HOW TO COMPLETE THIS TASK »
What lines in the records below mention "Anchor"? List them all.

-- -- --

(* ===== verification/Main.v ===== *)
(** * The entry points

    [getCompOrThrow], [getSingleShapeLayerOrThrow], [main] ("Do It"),
    [onUpdateAnchor] ("Update Anchor"), [onResetAnchor] ("Reset
    Anchor") and [onAbout] of [src/CenterAP_AddRepeater_v2.0.jsx].  Each handler runs its
    steps in order and turns an exception into an alert, which the model
    appends to [alerts]; the undo group around it is the host's business
    and leaves the store as the handler left it.  [main] composes the
    components in the order of the source: centre, add, bind, preset,
    controls, snapshot.

    Theorems: the selection guards, in each of the three cases they
    refuse (no composition, not exactly one selected layer, not a shape
    layer), alert their message and change nothing; "Reset Anchor" without a
    snapshot alerts and leaves every property unchanged; and the round
    trip "Update Anchor", any re-anchoring, "Reset Anchor" puts the anchor
    point back where it was saved and the position back where it was (up
    to [Qeq]), with no alert.  An evaluated example runs the whole "Do It"
    pipeline on a sample layer. *)

From S2P Require Import Prelude Host Store Finders Anchor Memory Measure Repeater Controls.

Definition getCompOrThrow : ST host (list N) :=
  h ← get;
  match activeItem h with
  | Some (CompItem sel) => mret sel
  | _ => mthrow "Open a comp and select exactly one shape layer."
  end.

-- -- --

YOUR RESPONSE »
    [onUpdateAnchor] ("Update Anchor"), [onResetAnchor] ("Reset
    Anchor") and [onAbout] of [src/CenterAP_AddRepeater_v2.0.jsx].  Each handler runs its
    layer), alert their message and change nothing; "Reset Anchor" without a
    trip "Update Anchor", any re-anchoring, "Reset Anchor" puts the anchor
From S2P Require Import Prelude Host Store Finders Anchor Memory Measure Repeater Controls.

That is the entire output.